Steady-state error quantifies how closely a stable control system tracks its reference input after transients die out, determined by the number of free integrators in the open-loop forward path (system type). A Type 0 system has finite position constant Kp and nonzero steady-state error to a step; a Type 1 system (one integrator) tracks steps perfectly but has finite velocity constant Kv and error to a ramp; a Type 2 system tracks ramps perfectly but has finite acceleration constant Ka. Errors are given by ess = R/(1+Kp), ess = R/Kv, and ess = R/Ka respectively, derived using the final value theorem applied to E(s) = R(s)/(1 + G(s)).
Apply error constant formulas to example open-loop transfer functions with varying numbers of origin poles. Verify using the final value theorem on the closed-loop error transfer function — the two approaches must agree for a stable closed-loop system.
From your work with block-diagram algebra, you know how to compute a closed-loop transfer function by reducing feedback loops, and from time-domain analysis you know that a stable system eventually settles to a final value. Steady-state error analysis asks: once all the transients die away, how close does that final value get to the reference? The answer depends almost entirely on one structural feature of the open-loop path — how many pure integrators it contains. This count is the system type.
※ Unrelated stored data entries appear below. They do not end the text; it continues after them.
Lemma gopher_safe_answer line n : gopher_files_ok -> safe (fun _ _ ph => ph = Talking) n Talking (gopher_answer line).
Proof.
  intros [Hst Hm]. unfold gopher_answer. destruct (zlen line =? 0); [by repeat split|].
  destruct (negb _); [done|]. destruct (stat _) as [st|] eqn:Es; [|done]. destruct (negb _); [by repeat split|].
  destruct (negb _); [|done]. destruct (open_file _); [|done]. apply gopher_safe_send_file. pose proof (Hst _ _ Es).
  unfold sizeof_buffer. pose proof (Z_div_mod_eq_full (st_size st) 4096). pose proof (Z.mod_pos_bound (st_size st) 4096).
  assert (0 <= st_size st / 4096) by (apply Z.div_pos; lia). lia.
Qed.

Lemma gopher_safe_process fuel n : gopher_files_ok -> (n < fuel)%nat ->
  safe (fun _ _ ph => ph = Finished) n Talking (process_gopher_request fuel).
Proof.
  intros Hf Hn. unfold process_gopher_request. apply safe_bind. apply (safe_mono (fun _ _ ph => ph = Talking)).
  - intros buffer m ph _ ->. apply safe_bind. eapply safe_mono; [|by apply gopher_safe_answer]. intros [] m' ph _ ->. done.
  - generalize (@nil Z). revert n Hn. induction fuel as [|f IH]; intros n Hn buffer; [lia|]. cbn.
    destruct n as [|n]; [done|]. intros c _. destruct (contains _ _); [done|]. apply IH. lia.
Qed.

Lemma gopher_chunking fuel : gopher_files_ok -> chunking (process_gopher_request fuel).
Proof.
  intros [Hst Hm]. apply chunking_bind.
  - generalize (@nil Z). induction fuel as [|f IH]; intros buffer; cbn; [done|]. intros c. by destruct (contains _ _).
  - intros buffer. apply chunking_bind; [|done]. unfold gopher_answer. destruct (_ =? 0); [by split|]. destruct (negb _); [done|].
    destruct (stat _) as [st|]; [|done]. destruct (negb _); [by split|]. destruct (negb _); [|done]. destruct (open_file _) as [content|]; [|done].
    generalize (st_size st) (S (Z.to_nat (st_size st / sizeof_buffer))) content. clear. intros size fuel. revert size.
    induction fuel as [|f IH]; intros size content; cbn [gopher_send_file]; (destruct (negb (size >? 0)); [done|]); [done|].
    destruct (zlen content <? Z.min size sizeof_buffer); [done|]. split; [rewrite zlen_take; unfold sizeof_buffer; lia|].
    intros rc. cbn [proc_bind]. destruct (negb (rc =? Z.min size sizeof_buffer)); [exact I|apply IH].
Qed.
(* ===== verification/Font.v ===== *)
(** * The font: [src/font.cpp]

    [font_8x8[c][cy][cx]]: 128 characters of eight rows of eight pixels.  The
    initialiser has 127 characters; the last one is zero. *)

From S2P Require Import Prelude.
Lemma wr_buf n l o bs : buf n l -> 0 <= o -> o + zlen bs <= n -> bytes bs -> exists l', wr l o bs = Ret l' /\ buf n l'.
Proof.
  intros [Hl Hb] Ho Hn Hbs. rewrite wr_ok by lia. eexists. split; [done|]. split; [rewrite zlen_splice; lia|].
  unfold splice. apply Forall_app. split; [by apply Forall_take|]. apply Forall_app. split; [done|by apply Forall_drop].
Qed.

Lemma draw_row_buf q k r g b pixels cx buffer : 0 <= k -> 0 <= cx -> buf (q * 3) buffer ->
  exists buffer', draw_row (q * 3) (k * 3) r g b pixels cx buffer = Ret buffer' /\ buf (q * 3) buffer'.
Proof.
  intros Hk. revert cx buffer. induction pixels as [|p pixels IH]; intros cx buffer Hc Hb; [by exists buffer|]. cbn [draw_row].
  destruct (Z.geb_spec (k * 3 + cx * 3) (q * 3)); [by exists buffer|].
  set (bs := [_; _; _]). destruct (wr_buf (q * 3) buffer (k * 3 + cx * 3) bs Hb) as (l & E & Hl); [lia|unfold zlen; cbn [bs length]; lia| |].
  { unfold bs. destruct (p =? 0); repeat constructor; (apply u8_byte || (unfold is_byte; lia)). }
  rewrite E. mcbn. apply IH; [lia|done].
Qed.

(** Drawing stays inside the frame buffer wherever the text begins. *)
Lemma draw_text_wf fb x y text r g b : fb_wf fb -> 0 <= x -> 0 <= y ->
  exists fb', draw_text fb x y text r g b = Ret fb' /\ fb_wf fb' /\ fb_w fb' = fb_w fb /\ fb_h fb' = fb_h fb.
Proof.
  intros (Hw & Hh & Hl & Hb) Hx Hy. unfold draw_text.
  destruct (for_each_inv (buf (fb_w fb * fb_h fb * 3))
    (fun i buffer => draw_char (fb_w fb) (fb_h fb) x y i r g b (nth (Z.to_nat i) text 0) buffer) (upto (zlen text)) (fb_buffer fb)) as (buffer & E & Hbuf & Hby); [|by split|].
  - intros i buffer Hi Hbuf. apply elem_of_upto in Hi. unfold draw_char. apply for_each_inv; [|done].
    intros cy bu Hcy Hbu. apply elem_of_upto in Hcy.
    replace ((cy + y) * fb_w fb * 3 + (x + i * 8) * 3) with (((cy + y) * fb_w fb + (x + i * 8)) * 3) by lia.
    apply draw_row_buf; [nia|lia|done].
  - rewrite E. mcbn. eexists. by repeat split.
Qed.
To see why integrators matter, think about what an integrator does in the s-domain: it contributes a factor of 1/s to G(s), which means infinite DC gain. The closed-loop error signal E(s) = R(s) / (1 + G(s)). When G(s) has no integrators (Type 0), G(0) is a finite number — call it Kp, the position error constant. The steady-state error to a unit step is then 1/(1+Kp): always nonzero unless Kp → ∞. But when G(s) contains one integrator, G(s) → ∞ as s → 0, which forces E(0) → 0. A Type 1 system tracks constant references perfectly, because the integrator continuously corrects any persistent error until it vanishes.
The pattern repeats for higher-order inputs. A ramp input R(s) = 1/s² demands that G(s) → ∞ faster than 1/s to achieve zero error — that requires at least two integrators. This is the velocity error constant Kv = lim[s→0] s·G(s); for a Type 1 system Kv is finite and the ramp error is 1/Kv. For a Type 2 system with two integrators, Kv → ∞ and ramp error is zero, but the system can still have finite error to a parabolic (acceleration) input, characterized by Ka. The three error constants Kp, Kv, Ka live in a precise hierarchy: each higher system type eliminates error to one more class of polynomial input.
The right tool for computing these errors is the final value theorem: the steady-state value of a signal f(t) equals lim[s→0] s·F(s), provided the closed-loop system is stable and the limit exists. Apply this to the error: ess = lim[s→0] s · E(s) = lim[s→0] s · R(s)/(1+G(s)). For a step R(s) = 1/s, this gives ess = 1/(1+lim G(s)) = 1/(1+Kp). Always verify stability first — the final value theorem gives a finite number even for unstable systems, but that number is meaningless.
One critical subtlety: high loop gain reduces steady-state error but does not change system type. You can drive Kp very large (making step error small) without adding any integrators, but you cannot make step error exactly zero without one. Conversely, adding an integrator changes the system's fundamental character — it now tracks steps perfectly regardless of gain, but requires careful stability analysis because each integrator contributes −90° of phase at all frequencies, eating into your phase margin. Steady-state error and stability are in tension, and the system type is the fulcrum between them.